On the off-chance you do have no competitor, there’s at least a 99.999% chance that your industry isn’t profitable. Rarely will you stumble across a new niche, but if you do, chances are you’ll be a millionaire by the end of the month. Most startup owners enter such a small niche that they fail to understand why it’s so small in the first place.

Always consider your competitors and if there aren’t many of them in your niche, ask why.

3. Try to Come Up With the Ultimate Solution

There’s nothing that hurts a brand’s reputation more than marketing the “ultimate solution” to all of the world’s problems. Startup founders are the most passionate, eager people in business. They want to change the world, but before that can happen, they must build a sustainable business.

It’s tempting to try to be everything to all people, but by stretching your resources so thinly, you will find yourself solving no problems at all.

The best places to work tend to be the ones that focus on one problem and one problem only. The whole team pulls in the same direction and everyone knows what the company stands for.

4. Overestimate Revenues

The leading reason startups never get funded is their unrealistic expectations of the revenue they’re likely to make. The majority of optimistic estimates are never met, thus disappointing anyone connected with the company.

Downsize your ambitions may seem boring and unimaginative, but it’s more realistic. By all means, attempt to push yourself, but don’t defy business principles in the process.

5. Forget About Registering Intellectual Property

They say real leaders own their mistakes, but there are some mistakes you can never come back from. Failing to register your intellectual property can bring your business to a grinding halt. There are actually people out there who find successful startups and register similar intellectual property. The successful business in question then discovers they can’t do anything because they didn’t register their intellectual property first.

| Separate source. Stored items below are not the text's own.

(* ===== verification/StraceSkel.v ===== *)
(** * The skeleton of libbpfstrace (libbpfstrace/out/libbpfstrace.skel.h)

    Opening, loading, attaching and destroying the BPF object, with the
    allocations each step makes and the ways it fails. *)

From stdpp Require Import base list gmap strings.
From Stdlib Require Import ZArith Lia.
From S2P Require Import Prelude CLib Printf Uapi StraceProc Host.

Local Open Scope string_scope.
Local Open Scope list_scope.
Local Open Scope Z_scope.

(** [struct libbpfstrace_bpf]: its address and its [skeleton] member. *)
Record libbpfstrace_bpf := Obj {
  ob_self : Z;
  ob_skeleton : option bpf_object_skeleton;
}.

Definition skel_maps : list map_skeleton :=
  [MapSkeleton "inflight" "maps.inflight" None;
   MapSkeleton "events" "maps.events" None;
   MapSkeleton "libbpfst.rodata" "maps.rodata" (Some "rodata")].

Definition skel_progs : list prog_skeleton :=
  [ProgSkeleton "handle_sys_enter" "progs.handle_sys_enter" "links.handle_sys_enter";
   ProgSkeleton "handle_sys_exit" "progs.handle_sys_exit" "links.handle_sys_exit"].

Definition elf_size : Z := 15088.

Section Skel.
Context `{Env}.

Definition bpf_destroy (obj : option libbpfstrace_bpf) : M unit :=
  match obj with
  | None => mret tt
  | Some o =>
      match ob_skeleton o with
      | Some s => do (CDestroySkeleton (Some s))
      | None => mret tt
      end;;
      do (CFree (ob_self o))
  end.

(** The error code and the object, its [skeleton] set on success. *)
Definition create_skeleton (o : libbpfstrace_bpf) : M (Z * libbpfstrace_bpf) :=
  s ← do (CCalloc 1 "struct bpf_object_skeleton");
  if s =? 0 then
    do (CDestroySkeleton None);; mret (- ENOMEM, o)
  else
    maps ← do (CCalloc 3 "struct bpf_map_skeleton");
    if maps =? 0 then
      do (CDestroySkeleton (Some (Skeleton s "libbpfstrace_bpf" 3 0 [] 0 0 [] 0)));;
      mret (- ENOMEM, o)
    else
      progs ← do (CCalloc 2 "struct bpf_prog_skeleton");
      if progs =? 0 then
        do (CDestroySkeleton (Some (Skeleton s "libbpfstrace_bpf" 3 maps skel_maps 2 0 [] 0)));;
        mret (- ENOMEM, o)
      else
        mret (0, Obj (ob_self o)
                (Some (Skeleton s "libbpfstrace_bpf" 3 maps skel_maps 2 progs skel_progs elf_size))).

(** [libbpfstrace_bpf__open_opts(NULL)]: [None] is NULL, with [errno] set. *)
Definition bpf_open_opts : M (option libbpfstrace_bpf) :=
  p ← do (CCalloc 1 "struct libbpfstrace_bpf");
  if p =? 0 then put_errno ENOMEM;; mret None
  else
    '(err, o) ← create_skeleton (Obj p None);
    if negb (err =? 0) then
      bpf_destroy (Some o);; e ← neg err; put_errno e;; mret None
    else
      s ← ub (ob_skeleton o);
      err ← do (COpenSkeleton s);
      if negb (err =? 0) then
        bpf_destroy (Some o);; e ← neg err; put_errno e;; mret None
      else mret (Some o).

Definition bpf_open : M (option libbpfstrace_bpf) := bpf_open_opts.

Definition bpf_load (o : libbpfstrace_bpf) : M Z :=
  s ← ub (ob_skeleton o); do (CLoadSkeleton s).

Definition bpf_attach (o : libbpfstrace_bpf) : M Z :=
  s ← ub (ob_skeleton o); do (CAttachSkeleton s).

Definition bpf_detach (o : libbpfstrace_bpf) : M unit :=
  s ← ub (ob_skeleton o); do (CDetachSkeleton s).

(** [libbpfstrace_bpf__open_and_load()] *)
Definition bpf_open_and_load : M (option libbpfstrace_bpf) :=
  o ← bpf_open;
  match o with
  | None => mret None
  | Some o =>
      err ← bpf_load o;
      if negb (err =? 0) then
        bpf_destroy (Some o);; e ← neg err; put_errno e;; mret None
      else mret (Some o)
  end.
End Skel.

(** ** What the skeleton's functions own and give back *)

(** [live] is exactly the four allocations behind an open object. *)
Record owned (o : libbpfstrace_bpf) (s : bpf_object_skeleton) (live : gset Z) : Prop := {
  own_skeleton : ob_skeleton o = Some s;
  own_live : live = {[ob_self o; s_self s; s_maps_ptr s; s_progs_ptr s]};
  own_nonnull : Forall (fun p => p <> 0) [ob_self o; s_self s; s_maps_ptr s; s_progs_ptr s];
  own_distinct : NoDup [ob_self o; s_self s; s_maps_ptr s; s_progs_ptr s];
}.

Lemma owned_self o s live : owned o s live -> ob_self o ∈ live /\ s_self s ∈ live.
Proof. intros [_ -> _ _]. set_solver. Qed.

Ltac owned_facts Ho :=
  let Hs := fresh "Hskel" in let Hl := fresh "Hlive" in
  destruct Ho as [Hs Hl ?Hnz ?Hnd];
  rewrite !Forall_cons in Hnz; rewrite !NoDup_cons, !not_elem_of_cons in Hnd;
  destruct_and?.

Section SkelSpec.
Context `{Env, !EnvLaws} (tot : bool).

Lemma destroy_owned o s u st :
  uses u st -> owned o s (u_live u) ->
  wp tot (bpf_destroy (Some o)) (fun _ => uses (Usage ∅ (u_target u) Closed)) st.
Proof using All.
  intros Hu Ho. owned_facts Ho. unfold bpf_destroy. rewrite Hskel.
  wp_call r st1 Hs1.
  eapply uses_step in Hs1; [|done|].
  2: { cbn [use]. rewrite release_live by set_solver. cbn [mbind option_bind].
       rewrite release_live by set_solver. cbn [mbind option_bind].
       rewrite release_live by set_solver. done. }
  wp_call r2 st2 Hs2. eapply uses_step; [done..|].
  cbn [use]. rewrite release_live by set_solver. f_equal.
  cbn [u_live u_target u_stage to_stage]. f_equal. set_solver.
Qed.

(** Giving back a skeleton that was only partly built. *)
Lemma destroy_partial L s u st r st' :
  uses u st -> stepped st (CDestroySkeleton (Some s)) r st' ->
  s_progs_ptr s = 0 -> s_self s <> 0 -> (s_self s ∉ L) -> u_stage u = Closed ->
  (s_maps_ptr s = 0 /\ u_live u = {[s_self s]} ∪ L \/
   s_maps_ptr s <> 0 /\ (s_maps_ptr s ∉ {[s_self s]} ∪ L) /\
     u_live u = {[s_maps_ptr s]} ∪ ({[s_self s]} ∪ L)) ->
  uses (Usage L (u_target u) Closed) st'.
Proof using All.
  intros Hu Hst Hp Hs Hf Hc Hm. eapply uses_step; [done..|]. cbn [use]. rewrite Hp.
  destruct Hm as [[-> Hl]|(Hm & Hm' & Hl)].
  - rewrite release_null. cbn [mbind option_bind]. rewrite release_null. cbn [mbind option_bind].
    rewrite release_live; [|done|rewrite Hl; set_solver].
    cbn. rewrite Hl. unfold to_stage. simpl. by rewrite union_remove.
  - rewrite release_live; [|done|rewrite Hl; set_solver].
    cbn [mbind option_bind]. rewrite release_null.
    cbn [mbind option_bind].
    rewrite Hl, union_remove by done. rewrite release_live; [|done|set_solver].
    cbn. unfold to_stage. simpl. by rewrite union_remove.
Qed.

Lemma create_skeleton_spec p t st :
  p <> 0 -> uses (Usage {[p]} t Closed) st ->
  wp tot (create_skeleton (Obj p None)) (fun '(err, o) st' =>
    (err = - ENOMEM /\ o = Obj p None /\ uses (Usage {[p]} t Closed) st') \/
    (err = 0 /\ ob_self o = p /\ exists s live, owned o s live /\ uses (Usage live t Closed) st')) st.
Proof using All.
  intros Hp Hu. unfold create_skeleton. wp_call s st1 Hs1. cbn [reply] in s.
  destruct (Z.eqb_spec s 0) as [->|Hs].
  { wp_call r st2 Hs2. apply wp_ret. left. split_and!; [done..|].
    eapply uses_free; [|done..]. by eapply uses_step. }
  destruct (uses_acquire _ _ _ _ _ Closed Hu Hs1 Hs eq_refl) as [Hfs Hu1]. simpl in Hfs, Hu1.
  wp_call m st2 Hs2. cbn [reply] in m.
  destruct (Z.eqb_spec m 0) as [->|Hm].
  { eapply uses_step in Hs2; [|done|done].
    wp_call r st3 Hs3. apply wp_ret. left. split_and!; [done..|].
    apply (destroy_partial _ _ _ _ _ _ Hs2 Hs3); [done..|]. left. done. }
  destruct (uses_acquire _ _ _ _ _ Closed Hu1 Hs2 Hm eq_refl) as [Hfm Hu2]. simpl in Hfm, Hu2.
  wp_call g st3 Hs3. cbn [reply] in g.
  destruct (Z.eqb_spec g 0) as [->|Hg].
  { eapply uses_step in Hs3; [|done|done].
    wp_call r st4 Hs4. apply wp_ret. left. split_and!; [done..|].
    apply (destroy_partial _ _ _ _ _ _ Hs3 Hs4); [done..|]. right. done. }
  destruct (uses_acquire _ _ _ _ _ Closed Hu2 Hs3 Hg eq_refl) as [Hfg Hu3]. simpl in Hfg, Hu3.
  apply wp_ret. right. split_and!; [done..|]. eexists _, _. split; [|done].
  split; simpl; [done|set_solver|by repeat constructor|].
  rewrite !NoDup_cons. split_and!; [set_solver..|constructor].
Qed.

(** [libbpfstrace_bpf__open]: an object that owns its four allocations, or
    NULL with nothing left allocated. *)
Lemma open_spec st t :
  uses (Usage ∅ t Closed) st ->
  wp tot bpf_open (fun r st' =>
    match r with
    | Some o => exists s u, owned o s (u_live u) /\ u_stage u = Opened /\ u_target u = t /\ uses u st'
    | None => uses (Usage ∅ t Closed) st'
    end) st.
Proof using All.
  intros Hu. unfold bpf_open, bpf_open_opts.
  wp_call p st1 Hs1. cbn [reply] in p.
  destruct (Z.eqb_spec p 0) as [->|Hp].
  { eapply uses_step in Hs1; [|exact Hu|done]. done. }
  destruct (uses_acquire _ _ _ _ _ Closed Hu Hs1 Hp eq_refl) as [_ Hu1]. simpl in Hu1.
  rewrite (right_id_L ∅ (∪)) in Hu1.
  apply wp_bind. eapply wp_mono; [by apply create_skeleton_spec|].
  intros [err o] st2 [(-> & -> & Hu2)|(-> & Hself & s & live & Ho & Hu2)].
  - change (- ENOMEM =? 0) with false. cbn [negb]. unfold bpf_destroy. cbn [ob_skeleton ob_self].
    wp_call r st3 Hs3.
    eapply uses_step in Hs3; [|done|]; [|cbn [use]; rewrite release_live by set_solver; done].
    cbn in Hs3. rewrite difference_diag_L in Hs3. by apply wp_bind, wp_neg.
  - cbn [Z.eqb negb]. apply wp_bind. eapply wp_ub; [apply (own_skeleton _ _ _ Ho)|].
    wp_call err st3 Hs3. cbn [reply] in err.
    pose proof (owned_self _ _ _ Ho) as [_ Hin].
    pose proof (env_error (hs_log st2) (COpenSkeleton s)) as He. rewrite <- (sp_reply _ _ _ _ Hs3) in He.
    eapply uses_step in Hs3; [|done|cbn [use]; rewrite need_true by done; done].
    unfold on_success in Hs3. destruct (Z.eqb_spec err 0) as [->|Hne]; simpl.
    + apply wp_ret. eexists s, _. split_and!; [| | |exact Hs3]; done.
    + rewrite decide_False in Hs3 by done.
      apply wp_bind. eapply wp_mono; [by eapply destroy_owned|]. intros [] st4 Hu4. by apply wp_bind, wp_neg.
Qed.
End SkelSpec.

(** None of the skeleton's functions polls or prints. *)
Definition is_quiet (c : call) : Prop :=
  match c with CPoll _ _ | COut _ | CSetTarget _ _ | CProc => False | _ => True end.

Lemma destroy_quiet `{Env} o : only is_quiet (bpf_destroy o).
Proof. unfold bpf_destroy. only_tac. Qed.

Lemma open_quiet `{Env} : only is_quiet bpf_open.
Proof. unfold bpf_open, bpf_open_opts, create_skeleton. only_tac; apply destroy_quiet. Qed.

(** C34: opening the skeleton, whichever of its allocations or libbpf calls
    fail: it returns an object that owns exactly its four allocations (its own
    structure, the skeleton, the map and the program arrays), or NULL with
    every allocation given back exactly once. *)
Theorem bpf_open_owns `{Env, !EnvLaws} :
  exists r st', bpf_open hs_init = Done r st' /\
    match r with
    | Some o => exists s live, owned o s live /\ usage_of (hs_log st') = Some (Usage live 0 Opened)
    | None => usage_of (hs_log st') = Some unused
    end.
Proof.
  destruct (wp_done _ _ _ (open_spec true hs_init 0 ltac:(done))) as (r & st' & Ho & Hr).
  exists r, st'. split; [done|]. destruct r as [o|]; [|exact Hr].
  destruct Hr as (s & [live t stg] & Hown & Hst & Ht & Hu). simpl in *. subst. by exists s, live.
Qed.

Registering intellectual property is such a simple and affordable process. Don’t allow big companies to overrun your efforts because you’re missing a trademark or a patent.

6. Rely on Friends and Family to Survive

Operating your business using your friends and family resources is a good short-term solution. It should never be the only solution, however. One of the things you don’t realize are hurting your business is using friends and family because personal relationships should never mix with business.

They won’t tell you what you don’t want to hear for fear of hurting you. You’re won’t get honest opinions and even if you do, it can hurt ten times more to hear criticism from people you care about.

Use their help during the early months of your business, but never come to rely on them.

7. Not Take Cash Flow Into Account

You can have a lot of money in a startup only to have to close your doors because you didn’t take into account the flow of cash. Cash flow is the liquidity of your company and without that liquidity you will find it impossible to keep your business going.

Entrepreneurs are often guilty of underestimating their cash flow requirements. Make sure you create a solid business plan that accounts for this so you can save money in the long-term.

What do you think is the biggest startup mistake an entrepreneur can make?